What the Student Learned
Aaron Walker left school at ten and was a professional performer by fifteen, working carnivals and medicine shows and dance halls around Texas. He made his first recording in 1929 for Columbia Records, billed as “Oak Cliff T-Bone” — Oak Cliff being his Dallas neighborhood, T-Bone a corruption of his middle name Thibeaux. The single, “Wichita Falls Blues” backed with “Trinity River Blues,” hinted at what was coming without fully revealing it.
What came, around 1940, was a revolution. T-Bone Walker plugged in. He amplified the electric guitar and moved it from rhythm to lead, playing single-string lines that bent and cried and talked back to the vocals the way Jefferson’s acoustic lines had once done on Elm Street. He held the guitar behind his head, did full splits on stage, grinned through his solos. He was dazzling. His 1947 recording “Call It Stormy Monday (But Tuesday Is Just as Bad)” became the defining statement of the West Coast blues — a song so perfectly constructed and performed that it seemed inevitable, as if it had always existed and he had simply found it.

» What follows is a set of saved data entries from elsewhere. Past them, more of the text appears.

(* ===== verification/Dataplane.v ===== *)
(** * The workload data plane's policy (internal/dataplane)

    The protected-path configuration and its validation, the nftables rules
    the Linux backend emits for it, and what those rules let through.  The
    kernel state they act on is in Kernel.v. *)

From Stdlib Require Import Btauto.
From S2P Require Import Prelude Sha256 Netip Nft.

(** ** Configuration *)

Definition ClusterTrafficPreserve : string := "Preserve".
Definition ClusterTrafficGateway : string := "Gateway".
Definition ClusterTrafficDeny : string := "Deny".

Record ApplicationPortRedirect := mkApplicationPortRedirect {
  apr_Identity : string;
  apr_TargetPort : Z;
  apr_ApplicationPort : Z;
  apr_Protocols : list string
}.

#[global] Instance ApplicationPortRedirect_eq_dec : EqDecision ApplicationPortRedirect.
Proof. solve_decision. Defined.

Record Config := mkConfig {
  cfg_PodUID : string;
  cfg_AllocationGeneration : Z;
  cfg_GatewayGeneration : Z;
  cfg_Address : Prefix;
  cfg_OverlayCIDR : Prefix;
  cfg_GatewayAddress : Addr;
  cfg_GatewayEndpoint : AddrPort;
  cfg_GatewayHealthPort : Z;
  cfg_VNI : Z;
  cfg_MTU : Z;
  cfg_ClusterTrafficMode : string;
  cfg_ClusterCIDRs : list Prefix;
  cfg_UnderlayInterface : string;
  cfg_OverlayInterfaceName : string;
  cfg_ApplicationPortRedirects : list ApplicationPortRedirect
}.

#[global] Instance Config_eq_dec : EqDecision Config.
Proof. solve_decision. Defined.

(** The inner loop over a redirect's protocols: the matches seen so far, or
    the error. *)
Fixpoint redirect_protocols (target : Z) (protocols : list string) (matches : gset string) :
    res (gset string) :=
  match protocols with
  | [] => Ok matches
  | protocol :: rest =>
      if negb (String.eqb protocol "TCP") && negb (String.eqb protocol "UDP")
      then Fail (ENew "application port redirect protocol is invalid")
      else
        let m := itoa target +:+ "/" +:+ protocol in
        if decide (m ∈ matches) then Fail (ENew "application port redirect target is duplicated")
        else redirect_protocols target rest ({[m]} ∪ matches)
  end.

Fixpoint validate_redirects (redirects : list ApplicationPortRedirect) (identities matches : gset string) :
    option error :=
  match redirects with
  | [] => None
  | r :: rest =>
      if str_empty (apr_Identity r) || (apr_TargetPort r =? 0) || (apr_ApplicationPort r =? 0) ||
         (apr_TargetPort r =? apr_ApplicationPort r) || bool_decide (apr_Protocols r = [])
      then Some (ENew "application port redirect is invalid")
      else if decide (apr_Identity r ∈ identities)
      then Some (ENew "application port redirect identity is duplicated")
      else match redirect_protocols (apr_TargetPort r) (apr_Protocols r) matches with
           | Fail err => Some err
           | Ok matches' => validate_redirects rest ({[apr_Identity r]} ∪ identities) matches'
           end
  end.

Definition Config_Validate (c : Config) : option error :=
  if str_empty (cfg_PodUID c) then Some (ENew "pod UID is required")
  else if negb (Prefix_IsValid (cfg_Address c)) || negb (Prefix_IsValid (cfg_OverlayCIDR c)) ||
          negb (Prefix_Bits (cfg_Address c) =? Prefix_Bits (cfg_OverlayCIDR c)) ||
          negb (Prefix_Contains (cfg_OverlayCIDR c) (Prefix_Addr (cfg_Address c)))
  then Some (ENew "allocated address must belong to the overlay CIDR")
  else if negb (Addr_IsValid (cfg_GatewayAddress c)) ||
          negb (Prefix_Contains (cfg_OverlayCIDR c) (cfg_GatewayAddress c)) ||
          bool_decide (cfg_GatewayAddress c = Prefix_Addr (cfg_Address c))
  then Some (ENew "gateway address must be a different address in the overlay CIDR")
  else if negb (AddrPort_IsValid (cfg_GatewayEndpoint c)) || (AddrPort_Port (cfg_GatewayEndpoint c) =? 0)
  then Some (ENew "gateway underlay endpoint is required")
  else if cfg_GatewayHealthPort c =? 0 then Some (ENew "observed gateway overlay health port is required")
  else if (cfg_VNI c =? 0) || (16777215 <? cfg_VNI c) then Some (ENew "VNI must be between 1 and 16777215")
  else if cfg_MTU c <? 576 then Some (ENew "MTU must be at least 576")
  else if negb (contains_string [ClusterTrafficPreserve; ClusterTrafficGateway; ClusterTrafficDeny]
                  (cfg_ClusterTrafficMode c))
  then Some (ENew "unknown cluster traffic mode")
  else if negb (forallb Prefix_IsValid (cfg_ClusterCIDRs c)) then Some (ENew "cluster CIDRs must be valid")
  else validate_redirects (cfg_ApplicationPortRedirects c) ∅ ∅.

The musicians who heard Walker and couldn’t forget him include nearly everyone who mattered in the second half of the twentieth century: B.B. King, who said that when he first heard T-Bone he thought “Jesus himself had returned to earth playing electric guitar.” Eric Clapton. Jimi Hendrix. Stevie Ray Vaughan. Otis Rush. Albert King. Chuck Berry. The DNA of rock and roll runs, in large part, through a boy who once guided a blind man down Elm Street in Deep Ellum, learning guitar as he went.
A Death in the Snow
Blind Lemon Jefferson died in Chicago on December 19, 1929. He was thirty-six years old. The exact circumstances have never been established. His death certificate, filed under an incorrect first name and not discovered until 2010, listed the probable cause as acute myocarditis. Competing accounts have him dying in a snowstorm after a recording session, disoriented and alone; or poisoned by a jealous lover; or robbed of a large royalty payment on his way to the train station. The mystery suits him somehow — a man who moved through the world by sound and touch, who never needed to see where he was going because he always knew.

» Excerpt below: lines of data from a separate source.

Lemma ensureVXLAN_link cfg name underlay src w link w' :
  ensureVXLAN cfg name underlay src w = (Ok link, w') ->
  ns_links w' !! name = Some link /\ overlay_link cfg link.
Proof.
  unfold ensureVXLAN. intros (source & w1 & _ & H)%bind_ok. apply bind_ok in H as (found & w2 & Hf & H).
  apply try_inv in Hf as (r & Hf & [= ->]).
  set (create := io_wrap _ _) in H.
  assert (forall w0 l w1, create w0 = (Ok l, w1) -> ns_links w1 !! name = Some l /\ overlay_link cfg l) as Hcreate.
  { intros w0 l w1' Hc%wrap_ok. unfold LinkAdd in Hc. apply kcall_ok in Hc as [f Hc].
    destruct (ns_links _ !! name); [done|]. injection Hc as <- <-. cbn. rewrite lookup_insert_eq.
    split; [done|]. eexists. split; [done|]. done. }
  destruct r as [existing|e]; [|by eapply Hcreate].
  destruct (kl_vxlan existing) as [v|] eqn:Ev; [|done]. destruct (vxlanMatches _ _ _ _ _) eqn:Em.
  - injection H as <- <-. unfold LinkByName in Hf. apply kcall_ok in Hf as [f Hf]. cbn in Hf.
    destruct (ns_links w1 !! name) as [l|] eqn:El; [|done]. injection Hf as -> <-. cbn. split; [done|].
    exists v. split; [done|]. unfold vxlanMatches in Em. rewrite !andb_true_iff in Em.
    destruct Em as (((((Hid%Z.eqb_eq & _) & _) & _) & _) & _). done.
  - apply bind_ok in H as (u & w3 & _ & H). by eapply Hcreate.
Qed.

Lemma alter_link_ok f name w u w' link :
  alter_link f name w = (Ok u, w') -> ns_links w !! name = Some link ->
  ns_links w' !! name = Some (f link) /\ ns_routes w' = ns_routes w.
Proof.
  unfold alter_link. intros [fl H]%kcall_ok Hl. cbn in H. rewrite Hl in H. injection H as _ <-. cbn.
  by rewrite lookup_insert_eq.
Qed.

Lemma replacePolicy_ok podUID po w u w' :
  replacePolicy podUID po w = (Ok u, w') ->
  ns_tables w' = <[policyTableName podUID := policy_table podUID po]> (ns_tables w) /\
  ns_links w' = ns_links w /\ ns_routes w' = ns_routes w.
Proof.
  intros H. pose proof (wp_elim _ _ _ _ _ (replacePolicy_spec podUID po w) H) as Ht. split; [done|].
  unfold replacePolicy in H. apply bind_ok in H as (ex & w1 & H1 & H2).
  apply kcall_ok in H1 as [f1 [= _ <-]]. apply kcall_ok in H2 as [f2 H2]. cbn -[policy_batch] in H2.
  destruct (apply_batch _ _); [|done]. injection H2 as _ <-. done.
Qed.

He was buried back in Texas, at Wortham Negro Cemetery in Freestone County, not far from where he was born. The grave went unmarked for years. In 1967, a Texas State Historical Marker was placed there. In 1997, a new granite headstone was installed, paid for by Paramount Records and admirers who hadn’t forgotten. Deep Ellum hadn’t forgotten either.
Deep Ellum Today
Deep Ellum nearly disappeared in the 1950s when Central Expressway was bulldozed through the neighborhood, severing the Central Tracks corridor that had given the district its identity. It revived in the 1980s as a music and arts scene, declined again, and revived once more. Today it is one of Dallas’s most active entertainment districts, with music venues, murals, and restaurants along Elm and Main streets.

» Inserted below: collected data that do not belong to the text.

(* ===== verification/Http.v ===== *)
(** * HTTP requests, URL paths and strict bodies

    What the gateway runtime and adapter protocols use of [net/http], [net/url]
    and [encoding/json]: a request with the path as it is on the wire, path
    escaping in both modes, and the bounded, strict reading of bodies that
    internal/portforward/transport.go wraps around them.  The encoding of a
    message to JSON is a parameter of the protocols. *)

From Stdlib Require Import Ascii.
From S2P Require Import Prelude Netip.

(** ** net/url *)

Definition byte_of (c : ascii) : Z := Z.of_N (N_of_ascii c).
Definition char_of (n : Z) : ascii := ascii_of_N (Z.to_N n).

(** The two modes of [escape] that paths use. *)
Inductive encoding := encodePath | encodePathSegment.

Definition unreserved (c : ascii) : bool :=
  let n := byte_of c in
  ((97 <=? n) && (n <=? 122)) || ((65 <=? n) && (n <=? 90)) || ((48 <=? n) && (n <=? 57)) ||
  existsb (Ascii.eqb c) ["-"; "_"; "."; "~"]%char.

Definition shouldEscape (mode : encoding) (c : ascii) : bool :=
  if unreserved c then false
  else if existsb (Ascii.eqb c) ["$"; "&"; "+"; ","; "/"; ":"; ";"; "="; "?"; "@"]%char then
    match mode with
    | encodePathSegment => existsb (Ascii.eqb c) ["/"; ";"; ","; "?"]%char
    | encodePath => Ascii.eqb c "?"%char
    end
  else true.

Definition upper_hex (n : Z) : ascii := char_of (if n <? 10 then 48 + n else 55 + n).

Fixpoint escape (mode : encoding) (s : string) : string :=
  match s with
  | EmptyString => ""
  | String c rest =>
      if shouldEscape mode c
      then String "%" (String (upper_hex (byte_of c / 16)) (String (upper_hex (byte_of c mod 16)) (escape mode rest)))
      else String c (escape mode rest)
  end.

(** [unhex] of a byte that [ishex] accepts. *)
Notation unhex := hex_value.

Fixpoint unescape (s : string) : option string :=
  match s with
  | EmptyString => Some EmptyString
  | String c rest =>
      if Ascii.eqb c "%" then
        match rest with
        | String a (String b rest') =>
            match unhex a, unhex b, unescape rest' with
            | Some h, Some l, Some t => Some (String (char_of (16 * h + l)) t)
            | _, _, _ => None
            end
        | _ => None
        end
      else match unescape rest with Some t => Some (String c t) | None => None end
  end.

Definition PathEscape : string -> string := escape encodePathSegment.
Definition PathUnescape : string -> option string := unescape.

Definition validEncoded_char (c : ascii) : bool :=
  existsb (Ascii.eqb c) ["!"; "$"; "&"; "'"; "("; ")"; "*"; "+"; ","; ";"; "="; ":"; "@"; "["; "]"; "%"]%char ||
  negb (shouldEscape encodePath c).

(** [EscapedPath] of the URL that [setPath] makes of a received path; none where
    the path does not parse. *)
Definition received_EscapedPath (wire : string) : option string :=
  match unescape wire with
  | None => None
  | Some path =>
      if String.eqb wire (escape encodePath path) then Some (if String.eqb path "*" then "*" else escape encodePath path)
      else if forallb validEncoded_char (String.list_ascii_of_string wire) then Some wire
      else Some (if String.eqb path "*" then "*" else escape encodePath path)
  end.

(** ** net/http *)

Definition MethodGet : string := "GET".
Definition MethodPut : string := "PUT".
Definition MethodPost : string := "POST".
Definition StatusOK : Z := 200.
Definition StatusNoContent : Z := 204.
Definition StatusBadRequest : Z := 400.
Definition StatusUnauthorized : Z := 401.
Definition StatusForbidden : Z := 403.
Definition StatusNotFound : Z := 404.
Definition StatusMethodNotAllowed : Z := 405.
Definition StatusConflict : Z := 409.
Definition StatusRequestEntityTooLarge : Z := 413.
Definition StatusServiceUnavailable : Z := 503.

(** A request as it arrives: [rq_Path] and [rq_RawQuery] are those of the request
    line, still escaped. *)
Record HttpRequest := mkHttpRequest {
  rq_Method : string;
  rq_Host : string;
  rq_Path : string;
  rq_RawQuery : string;
  rq_ContentType : string;
  rq_Body : string
}.
Record HttpResponse := mkHttpResponse { rs_StatusCode : Z; rs_Body : string }.

(** [http.Client.Do], with the construction of the request. *)
Class HttpClient (W : Type) := http_Do : HttpRequest -> IO W HttpResponse.

(** ** Bodies *)

Definition readBounded (contents : string) (limit : Z) : res string :=
  if limit <? Z.of_nat (String.length contents) then Fail (ENew "gateway runtime message exceeds size limit")
  else Ok contents.

Definition json_space (c : ascii) : bool := existsb (fun n => byte_of c =? n) [32; 9; 10; 13].

(** [strings.ContainsAny] of a carriage return, a newline or a zero byte. *)
Definition several_lines (value : string) : bool :=
  existsb (fun c => existsb (Ascii.eqb c) ["013"; "010"; "000"]%char) (String.list_ascii_of_string value).

(** [encoding/json] for one type of message: [Marshal], and the first value that
    a [Decoder] with [DisallowUnknownFields] reads, with what is left of the
    input. *)
Class Json (T : Type) := {
  Marshal : T -> option string;
  Decode : string -> option (T * string)
}.

(** What is encoded is read back, and no more than it; nothing is read from
    nothing. *)
Class JsonLaws (T : Type) `{Json T} := {
  Decode_Marshal (x : T) s rest : Marshal x = Some s -> forallb json_space (String.list_ascii_of_string rest) = true ->
    Decode (s +:+ rest) = Some (x, rest);
  Decode_empty : Decode (T := T) "" = None
}.

Definition decodeStrict {T} `{Json T} (contents : string) : res T :=
  match Decode contents with
  | None => Fail (ENew "invalid JSON value")
  | Some (output, rest) =>
      if forallb json_space (String.list_ascii_of_string rest) then Ok output
      else Fail (ENew "gateway runtime message contains trailing data")
  end.

Lemma decodeStrict_Marshal {T} `{JsonLaws T} (x : T) s rest :
  Marshal x = Some s -> forallb json_space (String.list_ascii_of_string rest) = true -> decodeStrict (s +:+ rest) = Ok x.
Proof. intros Hm Hr. unfold decodeStrict. by rewrite (Decode_Marshal x), Hr. Qed.

Lemma decodeStrict_empty {T} `{JsonLaws T} (x : T) : decodeStrict "" <> Ok x.
Proof. unfold decodeStrict. by rewrite Decode_empty. Qed.

(** ** Escaping *)

Lemma app_empty s : s +:+ "" = s.
Proof. induction s as [|c s IH]; [done|]. change (String c (s +:+ "") = String c s). by rewrite IH. Qed.
Lemma app_assoc_string s t u : (s +:+ t) +:+ u = s +:+ (t +:+ u).
Proof. induction s as [|c s IH]; [done|]. change (String c ((s +:+ t) +:+ u) = String c (s +:+ (t +:+ u))). by rewrite IH. Qed.

Lemma length_app_string s t : String.length (s +:+ t) = (String.length s + String.length t)%nat.
Proof. induction s as [|c s IH]; [done|]. change (S (String.length (s +:+ t)) = S (String.length s + String.length t)). by rewrite IH. Qed.

Lemma byte_range c : 0 <= byte_of c < 256.
Proof. unfold byte_of. pose proof (N_ascii_bounded c). lia. Qed.
Lemma char_of_byte c : char_of (byte_of c) = c.
Proof. unfold char_of, byte_of. by rewrite N2Z.id, ascii_N_embedding. Qed.

Lemma unhex_upper n : 0 <= n < 16 -> unhex (upper_hex n) = Some n.
Proof.
  intros Hn. assert (n ∈ map Z.of_nat (seq 0 16)) as Hin.
  { apply list_elem_of_In, in_map_iff. exists (Z.to_nat n). split; [lia|]. apply in_seq. lia. }
  revert Hin. apply (Forall_forall (fun n => unhex (upper_hex n) = Some n)). by apply (bool_decide_unpack _).
Qed.

(** Unescaping inverts escaping, in either mode. *)
Lemma unescape_escape mode s : unescape (escape mode s) = Some s.
Proof.
  induction s as [|c s IH]; [done|]. cbn [escape]. destruct (shouldEscape mode c) eqn:Es.
  - cbn [unescape]. pose proof (byte_range c). cbn. rewrite !unhex_upper by (split; [apply Z.div_pos|apply Z.div_lt_upper_bound] || apply Z.mod_pos_bound; lia).
    rewrite IH. do 2 f_equal. rewrite <- (char_of_byte c) at 3. f_equal. symmetry. apply Z.div_mod. lia.
  - cbn [unescape]. destruct (Ascii.eqb c "%") eqn:Ec; [|by rewrite IH].
    apply Ascii.eqb_eq in Ec as ->. destruct mode; discriminate.
Qed.

(** The escaped path that a server reads is the one that was sent. *)
Lemma received_escape s : String.eqb s "*" = false -> received_EscapedPath (escape encodePath s) = Some (escape encodePath s).
Proof. intros Hs. unfold received_EscapedPath. by rewrite unescape_escape, String.eqb_refl, Hs. Qed.

Lemma escape_app mode s t : escape mode (s +:+ t) = escape mode s +:+ escape mode t.
Proof.
  induction s as [|c s IH]; [done|]. change (String c s +:+ t) with (String c (s +:+ t)). cbn [escape]. rewrite IH.
  by destruct (shouldEscape mode c).
Qed.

A mural of Blind Lemon Jefferson watches over the neighborhood he made famous. T-Bone Walker has a historical marker in Oak Cliff, the Dallas community where he grew up. The corner where the boy once guided the blind man from bar to bar doesn’t look much like it did in 1922. But the music that passed between them that night — and every night they walked Elm Street together — is still echoing.